Zoning is more than allowable use though. There are also hard regulations for the structures and parking areas within each use. You must also follow additional restrictions that will be unique to each municipality and area.

These restrictions may include:

  • Specific requirements to the type of buildings allowed
  • Location of utility lines
  • Restrictions on accessory buildings
  • Building setbacks from the streets
  • Boundaries
  • Size and height of the building
  • Number and size of rooms
  • Frontage of lots
  • Minimum lot area
  • Side yards
  • Off-street parking
  • Historic or cultural site preservation
  • Ecological considerations

Variances from these constraints may also be available from the Zoning Board of Appeals, and are often granted based on precedent and need.


Planning is a process that provides a vision for communities, and zoning is only one of several tools available to help achieve this vision.

The goal of a village, town or county is to foster the welfare of people and their communities by creating convenient, equitable, healthful, efficient, and attractive environments for present and future generations.

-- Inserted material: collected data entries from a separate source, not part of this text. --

(* ===== verification/LocalConnectorFacts.v ===== *)
(** * The Local runtime connector: the attestation is exclusive *)

From S2P Require Import Prelude TerminalSessions RuntimeManifest LocalConnector.

(** ** The invariant *)

Definition holds_claim (s : local_stage) : bool := match s with lw_revoking _ _ _ | lw_opening _ | lw_closing => true | _ => false end.

Definition attested (j : nat) (c : local_connector) : Prop := (j, true) ∈ lc_active c.

Definition user_of (k : nat) (c : local_connector) : option jstring := lt_userId <$> lc_attempts c !! k.

Record lc_inv (c : local_connector) : Prop := {
  li_next : forall k a, lc_attempts c !! k = Some a -> (k < lc_next c)%nat;
  li_claims : forall k, is_Some (lc_claims c !! k) <-> exists a, lc_attempts c !! k = Some a /\ holds_claim (lt_stage a) = true;
  li_user : forall k cl a, lc_claims c !! k = Some cl -> lc_attempts c !! k = Some a -> cl_userId cl = lt_userId a;
  li_one : lc_multipleOwners c = false -> forall k cl, lc_claims c !! k = Some cl -> cl_withdrawn cl = false /\
    (forall o, lc_ownerUserId c = Some o -> cl_userId cl = o) /\ forall k' cl', lc_claims c !! k' = Some cl' -> cl_userId cl' = cl_userId cl;
  li_all : lc_multipleOwners c = true -> forall k cl, lc_claims c !! k = Some cl -> cl_withdrawn cl = true;
  li_active : forall j b, (j, b) ∈ lc_active c -> exists a, lc_attempts c !! j = Some a /\ lt_stage a = lw_settled (Some b);
  li_owner : forall j a, attested j c -> lc_attempts c !! j = Some a -> lc_ownerUserId c = Some (lt_userId a);
  li_opening : forall k a, lc_attempts c !! k = Some a -> lt_stage a = lw_opening true -> lc_multipleOwners c = true /\ forall j, ~ attested j c;
  li_revoking : forall k a p att f, lc_attempts c !! k = Some a -> lt_stage a = lw_revoking p att f ->
    lc_multipleOwners c = true /\ forall j, attested j c -> j ∈ att;
  li_single : forall k a, lc_attempts c !! k = Some a -> lt_stage a = lw_opening false \/ lt_stage a = lw_closing ->
    (lt_stage a = lw_closing -> lc_multipleOwners c = true) /\ forall j, attested j c -> user_of j c = Some (lt_userId a);
  li_handed : forall k a b, lc_attempts c !! k = Some a -> lt_stage a = lw_settled (Some b) -> lt_userId a <> STAND_IN_USER_ID ->
    lc_ownerUserId c = Some (lt_userId a) \/ lc_multipleOwners c = true /\ forall j, ~ attested j c;
  li_stand_in : forall k a, lc_attempts c !! k = Some a -> lt_stage a = lw_stand_in -> lt_userId a = STAND_IN_USER_ID;
}.

(** ** What one attempt's change leaves of it *)

Lemma alter_attempt c k f j a' : alter f k (lc_attempts c) !! j = Some a' ->
  j = k /\ (exists a, lc_attempts c !! k = Some a /\ a' = f a) \/ j <> k /\ lc_attempts c !! j = Some a'.
Proof.
  destruct (decide (k = j)) as [->|]; [rewrite lookup_alter_eq|rewrite lookup_alter_ne by done; auto].
  destruct (lc_attempts c !! j) eqn:E; cbn; [|done]. intros; simplify_eq. eauto.
Qed.

(** A new state in terms of the old one: one attempt moves to stage [s], attested connections only go, the owner stays
    unless there was none. *)
Record shift (k : nat) (s : local_stage) (c c' : local_connector) : Prop := {
  sf_attempts : exists f, lc_attempts c' = alter f k (lc_attempts c) /\ forall a, lt_userId (f a) = lt_userId a /\ lt_stage (f a) = s;
  sf_next : lc_next c' = lc_next c;
  sf_attested : forall j, attested j c' -> attested j c;
  sf_active : forall p, p ∈ lc_active c' -> p ∈ lc_active c;
  sf_owner : lc_ownerUserId c' = lc_ownerUserId c;
  sf_multiple : lc_multipleOwners c = true -> lc_multipleOwners c' = true;
}.

Lemma shift_other k s c c' j a : shift k s c c' -> lc_attempts c' !! j = Some a -> j <> k -> lc_attempts c !! j = Some a.
Proof. intros [(f & -> & _) _ _ _ _ _] Hj Hn. by rewrite lookup_alter_ne in Hj by done. Qed.

Lemma shift_self k s c c' a : shift k s c c' -> lc_attempts c' !! k = Some a -> exists a0, lc_attempts c !! k = Some a0 /\ lt_userId a = lt_userId a0 /\ lt_stage a = s.
Proof.
  intros [(f & -> & Hf) _ _ _ _ _] Hj. rewrite lookup_alter_eq in Hj. destruct (lc_attempts c !! k) as [a0|]; cbn in Hj; simplify_eq.
  exists a0. split; [done|]. apply Hf.
Qed.

Lemma shift_user k s c c' j : shift k s c c' -> user_of j c' = user_of j c.
Proof.
  intros [(f & Hf & Hu) _ _ _ _ _]. unfold user_of. rewrite Hf. destruct (decide (k = j)) as [->|]; [rewrite lookup_alter_eq|by rewrite lookup_alter_ne by done].
  destruct (lc_attempts c !! j); cbn; [f_equal; apply Hu|done].
Qed.

(** The parts of the invariant about the other attempts hold again; those about claims and attempt [k] are what is to show. *)
Lemma shift_inv k s a0 c c' : lc_inv c -> shift k s c c' -> lc_attempts c !! k = Some a0 -> (forall b, lt_stage a0 <> lw_settled (Some b)) ->
  (forall j, is_Some (lc_claims c' !! j) <-> exists a, lc_attempts c' !! j = Some a /\ holds_claim (lt_stage a) = true) ->
  (forall j cl a, lc_claims c' !! j = Some cl -> lc_attempts c' !! j = Some a -> cl_userId cl = lt_userId a) ->
  (lc_multipleOwners c' = false -> forall j cl, lc_claims c' !! j = Some cl -> cl_withdrawn cl = false /\
    (forall o, lc_ownerUserId c' = Some o -> cl_userId cl = o) /\ forall j' cl', lc_claims c' !! j' = Some cl' -> cl_userId cl' = cl_userId cl) ->
  (lc_multipleOwners c' = true -> forall j cl, lc_claims c' !! j = Some cl -> cl_withdrawn cl = true) ->
  match s with
  | lw_opening true => lc_multipleOwners c' = true /\ forall j, ~ attested j c'
  | lw_revoking _ att _ => lc_multipleOwners c' = true /\ forall j, attested j c' -> j ∈ att
  | lw_opening false => forall j, attested j c' -> user_of j c = Some (lt_userId a0)
  | lw_closing => lc_multipleOwners c' = true /\ forall j, attested j c' -> user_of j c = Some (lt_userId a0)
  | lw_settled (Some _) => lt_userId a0 = STAND_IN_USER_ID
  | lw_stand_in => lt_userId a0 = STAND_IN_USER_ID
  | _ => True
  end -> lc_inv c'.
Proof.
  intros I S Hk Hns H1 H2 H3 H4 Hs. pose proof S as [_ Hnext Hatt Hact Hown Hmul].
  assert (Hself : forall j a, lc_attempts c' !! j = Some a -> j = k -> lt_userId a = lt_userId a0 /\ lt_stage a = s).
  { intros j a Hj ->. destruct (shift_self _ _ _ _ _ S Hj) as (a1 & Ha1 & E1 & E2). simplify_eq. auto. }
  assert (Hnatt : (forall j, ~ attested j c) -> forall j, ~ attested j c') by (intros Hn j Hj; by eapply Hn, Hatt).
  constructor; try done.
  - intros j a Hj. rewrite Hnext. destruct (decide (j = k)) as [->|]; [by eapply li_next|]. eapply li_next; [done|]. by eapply shift_other.
  - intros j b Hj. destruct (li_active _ I j b (Hact _ Hj)) as (a & Ha & Hst). assert (j <> k) by (intros ->; simplify_eq; by eapply Hns).
    exists a. split; [|done]. destruct S as [(f & -> & _) _ _ _ _ _]. by rewrite lookup_alter_ne.
  - intros j a Hj Ha. rewrite Hown. destruct (decide (j = k)) as [->|].
    + destruct (li_active _ I k true (Hatt _ Hj)) as (a1 & Ha1 & Hst). simplify_eq. by destruct (Hns true).
    + eapply li_owner; [done|by apply Hatt|]. by eapply shift_other.
  - intros j a Hj Hst. destruct (decide (j = k)) as [->|]; [destruct (Hself _ _ Hj eq_refl) as [_ E]; rewrite Hst in E; by subst s|].
    destruct (li_opening _ I j a (shift_other _ _ _ _ _ _ S Hj n) Hst). auto.
  - intros j a p att f Hj Hst. destruct (decide (j = k)) as [->|]; [destruct (Hself _ _ Hj eq_refl) as [_ E]; rewrite Hst in E; by subst s|].
    destruct (li_revoking _ I j a p att f (shift_other _ _ _ _ _ _ S Hj n) Hst). auto.
  - intros j a Hj Hst. destruct (decide (j = k)) as [->|].
    + destruct (Hself _ _ Hj eq_refl) as [Eu E]. rewrite Eu. destruct Hst as [Hst|Hst]; rewrite Hst in E; subst s.
      * split; [congruence|]. intros i Hi. rewrite (shift_user _ _ _ _ i S). by apply Hs.
      * destruct Hs as [Hs1 Hs2]. split; [done|]. intros i Hi. rewrite (shift_user _ _ _ _ i S). by apply Hs2.
    + destruct (li_single _ I j a (shift_other _ _ _ _ _ _ S Hj n) Hst) as [P1 P2]. split; [auto|].
      intros i Hi. rewrite (shift_user _ _ _ _ i S). auto.
  - intros j a b Hj Hst Hu. rewrite Hown. destruct (decide (j = k)) as [->|].
    + destruct (Hself _ _ Hj eq_refl) as [Eu E]. rewrite Hst in E. subst s. congruence.
    + destruct (li_handed _ I j a b (shift_other _ _ _ _ _ _ S Hj n) Hst Hu) as [|[? ?]]; auto.
  - intros j a Hj Hst. destruct (decide (j = k)) as [->|].
    + destruct (Hself _ _ Hj eq_refl) as [Eu E]. rewrite Hst in E. subst s. congruence.
    + eapply li_stand_in; [done| |done]. by eapply shift_other.
Qed.

Lemma shift_lookup k s c c' j : shift k s c c' -> j <> k -> lc_attempts c' !! j = lc_attempts c !! j.
Proof. intros [(f & -> & _) _ _ _ _ _] Hn. by rewrite lookup_alter_ne. Qed.

(** The claims follow the attempts' stages. *)
Lemma claims_follow k s a0 c c' : lc_inv c -> shift k s c c' -> lc_attempts c !! k = Some a0 ->
  (forall j, j <> k -> is_Some (lc_claims c' !! j) <-> is_Some (lc_claims c !! j)) -> (is_Some (lc_claims c' !! k) <-> holds_claim s = true) ->
  forall j, is_Some (lc_claims c' !! j) <-> exists a, lc_attempts c' !! j = Some a /\ holds_claim (lt_stage a) = true.
Proof.
  intros I S Hk Hc Hck j. destruct (decide (j = k)) as [->|].
  - rewrite Hck. destruct S as [(f & -> & Hf) _ _ _ _ _]. rewrite lookup_alter_eq, Hk. cbn. destruct (Hf a0) as [_ E].
    split; [intros; eexists; split; [done|]; by rewrite E|]. intros (a & Ha & Hh). injection Ha as <-. by rewrite E in Hh.
  - rewrite Hc, (shift_lookup _ _ _ _ _ S) by done. apply (li_claims _ I).
Qed.

Lemma shift_attempt k s c c' j a : shift k s c c' -> lc_attempts c' !! j = Some a -> exists a1, lc_attempts c !! j = Some a1 /\ lt_userId a = lt_userId a1.
Proof.
  intros S Hj. destruct (decide (j = k)) as [->|]; [destruct (shift_self _ _ _ _ _ S Hj) as (a1 & ? & ? & _); eauto|].
  exists a. split; [by eapply shift_other|done].
Qed.

(** A change that leaves claims and owners alone. *)
Lemma stage_inv k s a0 c c' : lc_inv c -> shift k s c c' -> lc_attempts c !! k = Some a0 -> holds_claim (lt_stage a0) = holds_claim s ->
  (forall b, lt_stage a0 <> lw_settled (Some b)) -> lc_claims c' = lc_claims c -> lc_multipleOwners c' = lc_multipleOwners c ->
  match s with
  | lw_opening true => lc_multipleOwners c' = true /\ forall j, ~ attested j c'
  | lw_revoking _ att _ => lc_multipleOwners c' = true /\ forall j, attested j c' -> j ∈ att
  | lw_opening false => forall j, attested j c' -> user_of j c = Some (lt_userId a0)
  | lw_closing => lc_multipleOwners c' = true /\ forall j, attested j c' -> user_of j c = Some (lt_userId a0)
  | lw_settled (Some _) => lt_userId a0 = STAND_IN_USER_ID
  | lw_stand_in => lt_userId a0 = STAND_IN_USER_ID
  | _ => True
  end -> lc_inv c'.
Proof.
  intros I S Hk Hh Hns Hcl Hm Hs. eapply shift_inv; [done..| | | | |done].
  - eapply claims_follow; [done..| |]; rewrite Hcl; [done|]. rewrite (li_claims _ I), <- Hh. split; [intros (a & ? & ?); by simplify_eq|eauto].
  - rewrite Hcl. intros j cl a Hj Ha. destruct (shift_attempt _ _ _ _ _ _ S Ha) as (a1 & Ha1 & ->). by eapply li_user.
  - rewrite Hm, Hcl, (sf_owner _ _ _ _ S). apply (li_one _ I).
  - rewrite Hm, Hcl. apply (li_all _ I).
Qed.

Lemma settle_shift k handed c : shift k (lw_settled handed) c (settle_attempt k handed c).1.
Proof. constructor; cbn; try done. eexists. split; [done|]. by split. Qed.

(** Settling without a connection, or for the stand-in. *)
Lemma settle_attempt_inv k handed a0 c : lc_inv c -> lc_attempts c !! k = Some a0 -> (forall b, lt_stage a0 <> lw_settled (Some b)) ->
  (handed = None \/ lt_userId a0 = STAND_IN_USER_ID) -> lc_inv (settle_attempt k handed c).1.
Proof.
  intros I Hk Hns Hh. eapply (shift_inv k (lw_settled handed) a0); [done|apply settle_shift|done|done| | | | |].
  - eapply claims_follow; [done|apply settle_shift|done| |]; cbn.
    + intros j Hj. by rewrite lookup_delete_ne.
    + rewrite lookup_delete_eq. split; [by intros []|done].
  - intros j cl a Hj Ha. destruct (shift_attempt _ _ _ _ _ _ (settle_shift k handed c) Ha) as (a1 & Ha1 & ->).
    cbn in Hj. apply lookup_delete_Some in Hj as [_ Hj]. by eapply li_user.
  - cbn. intros Hm j cl [_ Hj]%lookup_delete_Some. destruct (li_one _ I Hm j cl Hj) as (P1 & P2 & P3). split; [done|]. split; [done|].
    intros j' cl' [_ Hj']%lookup_delete_Some. by eapply P3.
  - cbn. intros Hm j cl [_ Hj]%lookup_delete_Some. by eapply li_all.
  - destruct Hh as [->|]; [done|]. by destruct handed.
Qed.

Lemma hasOtherOwner_false user c : hasOtherOwner user c = false ->
  (forall o, lc_ownerUserId c = Some o -> o = user) /\ forall k cl, lc_claims c !! k = Some cl -> cl_userId cl = user.
Proof.
  unfold hasOtherOwner. rewrite orb_false_iff. intros [H1 H2]. split.
  - intros o Ho. rewrite Ho in H1. apply negb_false_iff, bool_decide_eq_true in H1. done.
  - intros k cl Hk. destruct (decide (cl_userId cl = user)); [done|]. exfalso.
    assert (Hf : existsb (fun p => negb (bool_decide (cl_userId p.2 = user))) (map_to_list (lc_claims c)) = true); [|congruence].
    apply existsb_exists. exists (k, cl). split; [by apply list_elem_of_In, elem_of_map_to_list|]. cbn. by rewrite bool_decide_eq_false_2.
Qed.

Lemma attested_user c j a : lc_inv c -> attested j c -> lc_attempts c !! j = Some a -> user_of j c = lc_ownerUserId c.
Proof. intros I Hj Ha. unfold user_of. rewrite Ha. cbn. by rewrite (li_owner _ I j a Hj Ha). Qed.

Lemma attested_owner c j u : lc_inv c -> (forall o, lc_ownerUserId c = Some o -> o = u) -> attested j c -> user_of j c = Some u.
Proof.
  intros I Ho Hj. destruct (li_active _ I j true Hj) as (a & Ha & _). rewrite (attested_user c j a) by done.
  rewrite (li_owner _ I j a Hj Ha) in *. f_equal. by apply Ho.
Qed.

Planning is community building. Professional planning involves a great amount of teamwork. Working with local residents, politicians, and other community organizations, planners help establish the vision for communities’ futures through comprehensive planning.

This vision is created not only from what the community members want, but based on an understanding of the problems and resources at hand. The planner provides this analysis and helps the community look at the options it has for development and change.

Through the planning process, the physical, social and economic aspects of communities are examined as well as the connections between them.

Planners analyze issues such as transportation, land use, housing, recreation and open space, natural and cultural resources, community services, population, and economic development. In addition to generating their own data, planners draw upon the work of others to create a comprehensive overview of the community.

Once the analysis has been completed, planners develop strategic alternatives for solving problems in a coordinated and comprehensive manner. After a while, as circumstances warrant, the process starts all over again!

Planning departments work together with planning boards who review resident and developer proposals to assure compliance with the municipal zoning code and to ensure that the plans presented are in the best interest of the community. This process often involves public input and a review under the SEQRA, New York’s Environmental Quality Review Act. In fact, often times the local planning board becomes the “lead agency” for a project, charged with the responsibility to determine if the project is compliant with environmental law while looking at ways to mitigate potential harms.

Many villages and towns also have architectural review boards that review the physical appearance of signage, building facades, and landscaping alternatives.

Without citizen involvement in its many forms, this process is academic.  What a community is or wants to become rests with the citizens of the village or town they live in.

The future of Zoning & Planning rests with you through public participation in the preparation of Comprehensive plans, attendance at zoning and planning board meetings, and open communication with municipal planners.